*Activity*
The stretch wanted below opens at the line containing "None => true" and closes at the line containing "mapM (fun kv". Please return it exactly, with no other lines.
START Data for processing
(** When the change given to [Import] carries the hash and the number it is
    imported at, the import keeps the order of the forest: along every edge
    the child is higher than its parent and, by the oracle, a descendent of
    it.  This holds of the tree after the call whatever the call returns. *)
Theorem Import_keeps_edges (hash : Hash) (number : N) change isDescendentOf ct :
  CanonHash change = hash → CanonHeight change = number →
  forallb (edgesOk isDescendentOf) (TreeRoots ct) = true →
  forallb (edgesOk isDescendentOf)
    (TreeRoots (Import hash number change isDescendentOf ct).1) = true.
Proof.
  intros Hhash Hnumber Hok. unfold Import.
  pose proof (importInto_stops hash number change isDescendentOf (TreeRoots ct)) as Hloop.
  destruct (importInto (importNode hash number change isDescendentOf) (TreeRoots ct))
    as [roots' [r|]].
  - destruct Hloop as (pre & x & x' & post & Hroots & -> & Hx & Hr & _).
    rewrite Hroots, forallb_app in Hok. cbn [forallb] in Hok.
    apply andb_true_iff in Hok as [Hpre Hrest].
    apply andb_true_iff in Hrest as [Hxok Hpost].
    pose proof (importNode_edgesOk hash number change isDescendentOf x Hhash Hnumber Hxok)
      as Hx'.
    rewrite Hx in Hx'. cbn [fst] in Hx'.
    assert (forallb (edgesOk isDescendentOf) (pre ++ x' :: post) = true) as Hres.
    { rewrite forallb_app. cbn [forallb]. by rewrite Hpre, Hpost, Hx'. }
    by destruct r as [b|e|msg].
  - destruct Hloop as [-> _]. cbn [fst TreeRoots setRoots].
    rewrite forallb_app, Hok. reflexivity.
Qed.

(** *** Finalization *)

(** The finalization, loop by loop. *)
Lemma FinalizeWithDescendentIf_unfold (hash : Hash) (number : N) isDescendentOf
    (predicate : PendingChange Hash ID → bool) ct :
  FinalizeWithDescendentIf hash number isDescendentOf predicate ct
  = if reverts number ct then (ct, Err errRevert)
    else
      match findPosition hash number isDescendentOf predicate (TreeRoots ct) 0 with
      | Err e => (ct, Err e)
      | Panicked msg => (ct, Panicked msg)
      | Ok None =>
          let r := pruneRoots hash number isDescendentOf (TreeRoots ct) false
                     (setRoots [] ct) in
          (r.1, match r.2 with
                | Ok didChange => Ok (if didChange then changed None else unchanged)
                | Err e => Err e
                | Panicked msg => Panicked msg
                end)
      | Ok (Some pos) =>
          match TreeRoots ct !! pos with
          | Some node =>
              let r := pruneRoots hash number isDescendentOf (Children node) false
                         {| TreeRoots := [];
                            BestFinalizedNumber := Some (CanonHeight (Change node)) |} in
              (r.1, match r.2 with
                    | Ok _ => Ok (changed (Some (Change node)))
                    | Err e => Err e
                    | Panicked msg => Panicked msg
                    end)
          | None => (ct, Panicked "swap_remove index out of bounds")
          end
      end.
Proof.
  unfold FinalizeWithDescendentIf, Roots.
  destruct (reverts number ct); [reflexivity|].
  destruct (findPosition hash number isDescendentOf predicate (TreeRoots ct) 0)
    as [[pos|]|e|msg]; [| |reflexivity|reflexivity].
  - unfold swapRemove. destruct (TreeRoots ct !! pos) as [node|] eqn:Hnode; [|reflexivity].
    destruct (decide _);
      [|destruct (last (TreeRoots ct)) as [lastElem|] eqn:Hlast;
        [|apply last_None in Hlast; rewrite Hlast in Hnode;
          by rewrite lookup_nil in Hnode]].
    all: cbn [TreeRoots setRoots BestFinalizedNumber fst snd].
    all: by destruct (pruneRoots _ _ _ _ _ _) as [ct2 [d|e'|msg']].
  - cbn [TreeRoots setRoots].
    by destruct (pruneRoots _ _ _ _ _ _) as [ct2 [[|]|e|msg]].
Qed.
Lemma deferred_uncapture_witness :
  SyscallGuard (pick 0) (curTid st_one) (ctx_of 1 0 101) st_one
  = Ok (ExecuteAt (resumed (ctx_of 1 0 101) 0 ADDRINT_MINUS_ONE))
       (syscall_deferred st_one (ctx_of 1 0 101)) /\
  TraceGuard (pick 1) 1 (ctx_of 0 0 200) st_deferred_started
  = TraceGuard_loop 1
      (delayed_uncaptured st_deferred_started 1 (ctx_of 0 0 200)
         (resumed (ctx_of 1 0 101) 0 ADDRINT_MINUS_ONE)) /\
  TraceGuard (pick 0) (curTid st_deferred) (ctx_of 0 0 102) st_deferred
  = Ok (ExecuteAt (resumed (ctx_of 0 0 102) 1 (curTid st_deferred)))
       (trace_resumed st_deferred (curTid st_deferred) (ctx_of 0 0 102)).
Proof.
  split; [|split].
  - refine (proj1 (proj1 (proj2 (deferred_uncapture st_one _))
                     (pick 0) (ctx_of 1 0 101) _ _ _));
      [apply reachable_inv, reachable_st_one | vm_compute; reflexivity ..].
  - assert (inv st_deferred_started) as Hinv.
    { apply reachable_inv. eapply reachable_step; [apply reachable_st_deferred|].
      eapply (step_ThreadStart 1 (ctx_of 7 7 200)). vm_compute. reflexivity. }
    refine (proj1 (proj1 (proj1 (proj2 (proj2
              (deferred_uncapture st_deferred_started Hinv)) _ _ _ _)
              (pick 1) 1 (ctx_of 0 0 200)
              (resumed (ctx_of 1 0 101) 0 ADDRINT_MINUS_ONE) _ _ _) _));
      vm_compute; reflexivity.
  - refine (proj1 (proj2 (proj2 (proj2
              (deferred_uncapture st_deferred _)) _ _ _ _)
              (pick 0) (ctx_of 0 0 102) _));
      [apply reachable_inv, reachable_st_deferred | vm_compute; reflexivity ..].
Defined.
(** * JiraDuoCodeAgent: the progress-reconciliation subsystem

    A shallow embedding of [ProgressTracker] (src/jira_gitlab_agent.py) and
    [StatusMonitor] (src/status_monitor.py), and the properties of the
    checklist codec, the signal rules and the monitoring cycle.

    Python [str] values are modelled as lists of characters.  Characters are
    the code points below 256, on which [str.lower] acts character by
    character. *)

From Stdlib Require Import Ascii String DecimalString.
From Stdlib Require Import List Bool Arith ZArith Lia.
From Stdlib Require DecimalPos DecimalZ.
Import ListNotations.

(** ** Python string primitives *)

Module PyStr.

Definition str := list ascii.

Definition lit (s : string) : str := list_ascii_of_string s.

(** [s.startswith(sub)] *)
Fixpoint startswith (s sub : str) {struct sub} : bool :=
  match sub with
  | [] => true
  | a :: sub' =>
      match s with
      | [] => false
      | c :: s' => Ascii.eqb a c && startswith s' sub'
      end
  end.

(** The scan behind [str.find]: [s] is the text from index [i] on. *)
Fixpoint find_in (sub s : str) (i : nat) : option nat :=
  match s with
  | [] => if startswith [] sub then Some i else None
  | _ :: s' => if startswith s sub then Some i else find_in sub s' (S i)
  end.

(** [s.find(sub)]; Python's [-1] is [None]. *)
Definition find (sub s : str) : option nat := find_in sub s 0.

(** [s.find(sub, start)] *)
Definition find_start (sub s : str) (start : nat) : option nat :=
  find_in sub (skipn start s) start.

(** [sub in s] *)
Definition contains (sub s : str) : bool :=
  match find sub s with
  | Some _ => true
  | None => false
  end.

(** [s.endswith(sub)] *)
Definition endswith (s sub : str) : bool := startswith (rev s) (rev sub).

(** [str.lower] on one character: A-Z and the Latin-1 capitals. *)
Definition lower_char (c : ascii) : ascii :=
  let n := nat_of_ascii c in
  if ((65 <=? n) && (n <=? 90)) || ((192 <=? n) && (n <=? 222) && negb (n =? 215))
  then ascii_of_nat (n + 32)
  else c.

Definition lower (s : str) : str := map lower_char s.

(** [s.split(sep)] for a one-character separator *)
Fixpoint split (sep : ascii) (s : str) : list str :=
  match s with
  | [] => [[]]
  | c :: s' =>
      if Ascii.eqb c sep then [] :: split sep s'
      else
        match split sep s' with
        | l :: ls => (c :: l) :: ls
        | [] => [[c]]
        end
  end.
(** C2. For every content string, [lcd_string] sends the line address as one
    command transfer and then exactly sixteen character-mode transfers, one
    per character of [shown], in order: the content followed by spaces when
    the content has at most sixteen characters, and the first sixteen
    characters of the content when it has more. *)
Theorem lcd_string_sixteen_characters content line w :
  let shown := firstn 16 content ++ repeat space (16 - List.length content) in
  lcd_string content line w =
    mkOutcome (Ok tt) w
      (events (lcd_byte line LCD_CMD w) ++
       flat_map (fun c => events (lcd_byte (ord c) LCD_CHR w)) shown)
  /\ Z.of_nat (List.length shown) = LCD_WIDTH
  /\ ((List.length content <= 16)%nat ->
      shown = content ++ repeat space (16 - List.length content))
  /\ ((16 < List.length content)%nat -> shown = firstn 16 content)
  /\ ord space = 32.
Proof.
  intros shown. repeat split.
  - rewrite lcd_string_run, firstn_ljust. fold shown.
    cbn [flat_map]. rewrite flat_map_map, lcd_byte_run. cbn [events].
    f_equal. f_equal. apply flat_map_ext. intros c.
    rewrite lcd_byte_run. reflexivity.
  - unfold shown, LCD_WIDTH.
    rewrite length_app, length_firstn, repeat_length. lia.
  - intros Hshort. unfold shown. rewrite firstn_all2 by exact Hshort.
    reflexivity.
  - intros Hlong. unfold shown.
    replace (16 - List.length content)%nat with 0%nat by lia.
    apply app_nil_r.
Qed.

(** ** The marquee *)

Lemma fold_left_snoc {A B} (g : A -> B) (l : list A) :
  forall acc, fold_left (fun s x => s ++ [g x]) l acc = acc ++ map g l.
Proof.
  induction l as [|x rest IH]; intros acc; simpl.
  - symmetry. apply app_nil_r.
  - rewrite IH, <- app_assoc. reflexivity.
Qed.

(** The inner loop of [marquee_smooth] builds the window at [pos]. *)
Lemma window_run (scroll_text : str) pos w :
  0 < len scroll_text ->
  for_fold (range LCD_WIDTH) []
    (fun window i =>
       k <- py_mod (pos + i) (len scroll_text) ;;
       c <- str_index scroll_text k ;;
       ret (window ++ [c])) w
  = mkOutcome (Ok (window_at scroll_text pos)) w [].
Proof.
  intros Hlen.
  rewrite (for_fold_run _ _
             (fun window i =>
                window ++
                [nth (Z.to_nat ((pos + i) mod len scroll_text)) scroll_text
                     space])).
  - rewrite fold_left_snoc. reflexivity.
  - intros window i _. unfold py_mod.
    destruct (Z.eqb_spec (len scroll_text) 0) as [Hz|_]; [lia|].
    erewrite bind_ok by reflexivity.
    erewrite bind_ok
      by (apply str_index_run, Z.mod_pos_bound; exact Hlen).
    reflexivity.
Qed.

(** ** Pauses *)

Lemma sleep_nanoseconds_nonneg secs :
  (0 <= secs)%Q -> 0 <= sleep_nanoseconds secs.
Proof.
  destruct secs as [n d]. unfold Qle, sleep_nanoseconds. cbn [Qnum Qden].
  change (10 ^ 9) with 1000000000. intros Hn.
  destruct (Z.leb_spec 0 (n * 1000000000)) as [_|Hneg]; [|lia].
  assert (- (n * 1000000000) / Zpos d <= 0)
    by (apply Z.div_le_upper_bound; lia).
  lia.
Qed.


(** A length [time.sleep] accepts: not negative, and not beyond
    [_PyTime_t]. *)
Lemma time_sleep_run secs w :
  (0 <= secs)%Q -> sleep_nanoseconds secs <= PyTime_MAX ->
  time_sleep secs w = mkOutcome (Ok tt) w [Sleep secs].
Proof.
  intros Hs Hmax. unfold time_sleep. cbv zeta.
  pose proof (sleep_nanoseconds_nonneg secs Hs) as Hns.
  destruct (Z.ltb_spec (sleep_nanoseconds secs) PyTime_MIN) as [Hlow|_];
    [unfold PyTime_MIN in Hlow; lia|].
  destruct (Z.ltb_spec PyTime_MAX (sleep_nanoseconds secs)) as [Hhigh|_];
    [lia|].
  destruct (Z.ltb_spec (sleep_nanoseconds secs) 0) as [Hneg|_]; [lia|].
  reflexivity.
Qed.

(** Accepted or not, [time.sleep] touches nothing but the clock. *)
Lemma time_sleep_any secs w :
  exists r tail,
    time_sleep secs w = mkOutcome r w tail
    /\ (tail = [Sleep secs] \/ tail = []).
Proof.
  unfold time_sleep. cbv zeta.
  destruct ((sleep_nanoseconds secs <? PyTime_MIN)
            || (PyTime_MAX <? sleep_nanoseconds secs));
    [|destruct (sleep_nanoseconds secs <? 0)];
    eexists; eexists; (split; [reflexivity|]); auto.
Qed.

(** The events of one frame. *)
Lemma frame_run line delay window w :
  (0 <= delay)%Q -> sleep_nanoseconds delay <= PyTime_MAX ->
  (lcd_string window line ;; time_sleep delay) w =
  mkOutcome (Ok tt) w (events (lcd_string window line w) ++ [Sleep delay]).
Proof.
  intros Hd Hmax.
  erewrite bind_ok by apply lcd_string_run.
  rewrite time_sleep_run by assumption.
  rewrite lcd_string_run. reflexivity.
Qed.

Lemma show_frame_run line delay window w :
  (0 <= delay)%Q -> sleep_nanoseconds delay <= PyTime_MAX ->
  show_frame line delay window w =
  mkOutcome (Ok tt) w (events (lcd_string window line w) ++ [Sleep delay]).
Proof. unfold show_frame. apply frame_run. Qed.

(** One frame, whether or not its pause is accepted. *)
Lemma frame_any line delay window w :
  exists r tail,
    (lcd_string window line ;; time_sleep delay) w =
    mkOutcome r w (events (lcd_string window line w) ++ tail)
    /\ (tail = [Sleep delay] \/ tail = []).
Proof.
  destruct (time_sleep_any delay w) as (r & tail & Hsleep & Htail).
  exists r, tail. split; [|exact Htail].
  erewrite bind_ok by apply lcd_string_run.
  rewrite Hsleep, lcd_string_run. reflexivity.
Qed.

Lemma len_padded message : len (padded message) = Z.max (len message) LCD_WIDTH.
Proof.
  unfold padded. destruct (Z.ltb_spec (len message) LCD_WIDTH).
  - apply len_ljust.
  - lia.
Qed.

Lemma len_scroll_buffer message :
  len (scroll_buffer message) = Z.max (len message) LCD_WIDTH + LCD_WIDTH.
Proof.
  unfold scroll_buffer.
  rewrite len_app, len_padded, len_str_mul_char by (unfold LCD_WIDTH; lia).
  reflexivity.
Qed.

(** [marquee_smooth], with its locals named. *)
Lemma marquee_smooth_unfold message line delay cycles :
  marquee_smooth message line delay cycles =
  for_each (range cycles) (fun cycle =>
    for_each (range (len (padded message) + LCD_WIDTH)) (fun pos =>
      window <- for_fold (range LCD_WIDTH) [] (fun window i =>
                  k <- py_mod (pos + i) (len (scroll_buffer message)) ;;
                  c <- str_index (scroll_buffer message) k ;;
                  ret (window ++ [c])) ;;
      show_frame line delay window)).
Proof.
  unfold marquee_smooth, show_frame, padded, scroll_buffer. reflexivity.
Qed.
(** * zahar-site: the Express server of [server.js]

    A shallow embedding of the request handlers of [server.js] (signup,
    login, logout, the two access gates, upload, upload listing and
    promote) together with the parts of the JavaScript run time that the
    handlers lean on: truthiness, property keys, strict equality, property
    lookup through the prototype chain of the object literal [users] and
    the TypeError of a key that cannot be converted,
    [String.prototype.replace] with [/\s+/g], number-to-string conversion
    and POSIX [path.basename].

    Layout: module [JS] holds the language-level helpers, module [Server]
    the state of the process and one function per route, module
    [Scenario] a few concrete runs.  The theorems follow the definitions:
    [JSFacts] on the string helpers, [Auth] on signup and login, [Gate] on
    the session store and the two gates, [Promotion] on promote, [Reach]
    on the reachable states and [Uploads] on the upload route.

    Not modelled: static file hosting, the header middlewares, and the
    interleaving of requests (each request is served in one step). *)

From Stdlib Require Import NArith List Ascii String DecimalN.
From stdpp Require Import gmap strings list fin_maps.

Local Open Scope N_scope.
Local Open Scope list_scope.

(* ===================================================================== *)
(** ** JavaScript values and string helpers                              *)
(* ===================================================================== *)

Module JS.

(** A JavaScript string is a sequence of UTF-16 code units. *)
Abbreviation jsstring := (list N).

(** Code units of an ASCII literal of the source text. *)
Definition u16 (s : string) : jsstring :=
  map (fun a => N.of_nat (nat_of_ascii a)) (list_ascii_of_string s).

(** The values a parsed request body ([express.json],
    [express.urlencoded] with [extended]) hands to the handlers for a
    field; [JUndefined] is an absent field.

    A number is represented by its canonical string, Number::toString,
    which determines it up to [===] (both zeros print as [0]).  An array
    or nested object is represented by what the handlers can observe of
    it, the outcome of converting it to a property key: [Some k] when
    [toString] gives [k] (["[object Object]"] for a plain object, the
    joined elements for an array), [None] when the conversion throws a
    TypeError, as for [{ toString: 1 }]. *)
Inductive jsval : Type :=
  | JUndefined
  | JNull
  | JBool (b : bool)
  | JNum (repr : jsstring)
  | JStr (s : jsstring)
  | JObject (key : option jsstring).

#[export] Instance jsval_eq_dec : EqDecision jsval.
Proof. solve_decision. Defined.

(** The number NaN, and the numbers that are falsy. *)
Definition is_nan (repr : jsstring) : bool := bool_decide (repr = u16 "NaN").
Definition is_zero (repr : jsstring) : bool := bool_decide (repr = u16 "0").

(** ToBoolean. *)
Definition truthy (v : jsval) : bool :=
  match v with
  | JUndefined | JNull => false
  | JBool b => b
  | JNum n => negb (is_zero n || is_nan n)
  | JStr [] => false
  | JStr (_ :: _) => true
  | JObject _ => true
  end.

(** ToPropertyKey, as evaluated by [users[username]]; [None] when the
    conversion throws. *)
Definition to_property_key (v : jsval) : option jsstring :=
  match v with
  | JUndefined => Some (u16 "undefined")
  | JNull => Some (u16 "null")
  | JBool true => Some (u16 "true")
  | JBool false => Some (u16 "false")
  | JNum n => Some n
  | JStr s => Some s
  | JObject k => k
  end.

(** [users[v]] throws a TypeError before any lookup. *)
Definition key_throws (v : jsval) : bool :=
  match to_property_key v with
  | Some _ => false
  | None => true
  end.

(** The key used by [users[username]], when the conversion gives one. *)
Definition to_key (v : jsval) : jsstring :=
  match to_property_key v with
  | Some k => k
  | None => []
  end.
(** Reading back the object written for a recipe gives the recipe. *)
Lemma to_recipe_of_recipe (r : Recipe) :
  Json.to_recipe (Json.of_recipe r) = Some r.
Proof.
  destruct r as [c i p d [x|]]; unfold Json.of_recipe, Json.to_recipe;
    cbn -[Json.to_strings]; now rewrite to_strings_of_strings.
Qed.

Lemma to_members_of_members (db : RecipeDatabase) :
  mapM (fun kv => r ← Json.to_recipe (snd kv); Some (fst kv, r))
    (map (fun kv => (fst kv, Json.of_recipe (snd kv))) db)
  = Some db.
Proof.
  induction db as [|[name r] db IH]; [reflexivity|].
  cbn [map mapM fst snd]. rewrite to_recipe_of_recipe. simpl.
  now rewrite IH.
Qed.

(** Reading back the document written for a collection gives the
    collection. *)
Lemma json_load_dump (db : RecipeDatabase) :
  Dict.wf db -> json_load (Json.dump db) = Collection db.
Proof.
  intros Hwf. unfold json_load, Json.dump, Json.to_database, Dict.items.
  rewrite to_members_of_members. simpl. now rewrite (of_pairs_wf db Hwf).
Qed.

End JsonFacts.

Section SaveFacts.

(** [save_recipes], step by step. *)
Lemma save_recipes_unfold (w : world) :
  save_recipes w =
  match Fs.mkdir_exist_ok (disk w) (Fs.parent (data_file (self w))) with
  | Ok fs =>
      match Fs.write_file fs (data_file (self w))
              (Document (Json.dump (recipes (self w)))) with
      | Ok fs' => (Ok tt, {| self := self w; disk := fs' |})
      | Raise e => (Raise e, {| self := self w; disk := fs |})
      end
  | Raise e => (Raise e, w)
  end.
Proof.
  unfold save_recipes, mbind, M_bind, get_data_file, get_recipes, syscall.
  cbn beta iota.
  destruct (Fs.mkdir_exist_ok _ _) as [fs|e]; [|reflexivity].
  cbn [disk self].
  now destruct (Fs.write_file _ _ _).
Qed.

(** [save_recipes] never changes the object. *)
Lemma save_recipes_self (w : world) : self (snd (save_recipes w)) = self w.
Proof.
  rewrite save_recipes_unfold.
  destruct (Fs.mkdir_exist_ok _ _) as [fs|e]; [|reflexivity].
  now destruct (Fs.write_file _ _ _).
Qed.

Lemma length_parent (p : path) :
  p <> [] -> S (length (Fs.parent p)) = length p.
Proof.
  intros Hp. unfold Fs.parent.
  rewrite (app_removelast_last "" Hp) at 2.
  rewrite length_app. simpl. lia.
Qed.

(** Changing the entry at [p] does not change the walk through paths
    that are shorter than [p]. *)
Lemma walk_insert (fs : gmap path node) (p : path) (n : node)
    (prefix rest : path) :
  (length prefix + length rest < length p)%nat ->
  Fs.walk (<[p := n]> fs) prefix rest = Fs.walk fs prefix rest.
Proof.
  revert prefix. induction rest as [|c rest IH]; intros prefix Hlen;
    [reflexivity|].
  cbn [Fs.walk]. simpl in Hlen. rewrite lookup_insert_ne.
  - destruct (fs !! (prefix ++ [c])) as [[|c']|]; try reflexivity.
    apply IH. rewrite length_app. simpl. lia.
  - intros ->. rewrite length_app in Hlen. simpl in Hlen. lia.
Qed.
END Data for processing
*Final answer*
  | None => true
  end.

(** The key used by [users[username]], when the conversion gives one. *)
Definition to_key (v : jsval) : jsstring :=
  match to_property_key v with
  | Some k => k
  | None => []
  end.
(** Reading back the object written for a recipe gives the recipe. *)
Lemma to_recipe_of_recipe (r : Recipe) :
  Json.to_recipe (Json.of_recipe r) = Some r.
Proof.
  destruct r as [c i p d [x|]]; unfold Json.of_recipe, Json.to_recipe;
    cbn -[Json.to_strings]; now rewrite to_strings_of_strings.
Qed.

Lemma to_members_of_members (db : RecipeDatabase) :
  mapM (fun kv => r ← Json.to_recipe (snd kv); Some (fst kv, r))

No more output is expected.